Wang Jun 王军

Personal information
- Full name: Wang Jun
- Date of birth: 24 June 1976 (age 49)
- Place of birth: Tianjin, China
- Height: 1.81 m (5 ft 11 in)
- Position(s): Midfielder

Youth career
- Tianjin team

Senior career*
- Years: Team / Apps / (Gls)
- 1996–1997: Tianjin Vanke / ? / (?)
- 1998–2007: Tianjin Teda / 141 / (3)

= Wang Jun (footballer, born 1976) =

Chinese footballer

Wang Jun (王军 (王軍, Wáng Jūn); born on June 24, 1976) is a former soccer player who played for Tianjin Vanke from 1995 to 1997 and transferred to Tianjin Teda in 1998. He was one of three captains in Tianjin Teda since 2006. He retired from soccer on December 10, 2007, aged 31. After his retirement, he became an assistant coach for Tianjin Teda.

==Biography==
Wang Jun began his professional football career with third-tier club Tianjin Vanke in the 1996 league season and saw them win promotion to the second tier.

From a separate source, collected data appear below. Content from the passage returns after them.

(* ===== verification/Joins.v ===== *)
(** The join operators, [src/src/operators/join.rs] and
    [src/src/operators/multijoin.rs], on the join storage of [JoinStore].

    Stored values are type-erased ([Arc<dyn Any>]): a value with the identity
    of its type.  [operator_step] are the steps of the storage in which calls
    come from the operator's inputs and callbacks answer what the operator's
    function does. *)

From S2P Require Import Prelude Errors Config Context Environment Graph JoinStore.
Local Open Scope Z_scope.

(** * Values *)
Section values.
Context {Val : Type}.
Record DynValue := MkDyn { type_id : Z; dyn_value : Val }.
Notation JoinValues := (list (list DynValue)).
Definition downcast (T : Z) (v : DynValue) : option Val := if decide (type_id v = T) then Some (dyn_value v) else None.
(** [values.get(index).into_iter().flatten()] with [expect] on each downcast. *)
Definition downcast_values (T : Z) (values : JoinValues) (index : nat) : outcome Empty_set (list Val) :=
  match mapM (downcast T) (default [] (values !! index)) with Some l => Ok l | None => Panic end.
Definition downcast_join_values (T : Z) (values : JoinValues) (index : nat) : outcome Empty_set (list Val) :=
  match mapM (downcast T) (default [] (values !! index)) with Some l => Ok l | None => Panic end.
(** [is_some_and(|values| !values.is_empty())]. *)
Definition has_values (values : JoinValues) (index : nat) : bool :=
  match values !! index with Some (_ :: _) => true | _ => false end.
End values.
Arguments DynValue : clear implicits.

After only one season the club were relegated and the club decided to disband, allowing for Wang Jun to leave. He would stay within Tianjin to join recently relegated second-tier side Tianjin Teda and within his first season see the club win promotion to the top tier. The following season would see Wang Jun aid Tianjin Teda to mid-table safety and then build a relationship with the club that lasted for ten years that would eventually see Wang named as the team's captain until he retired at the end of the 2007 league season.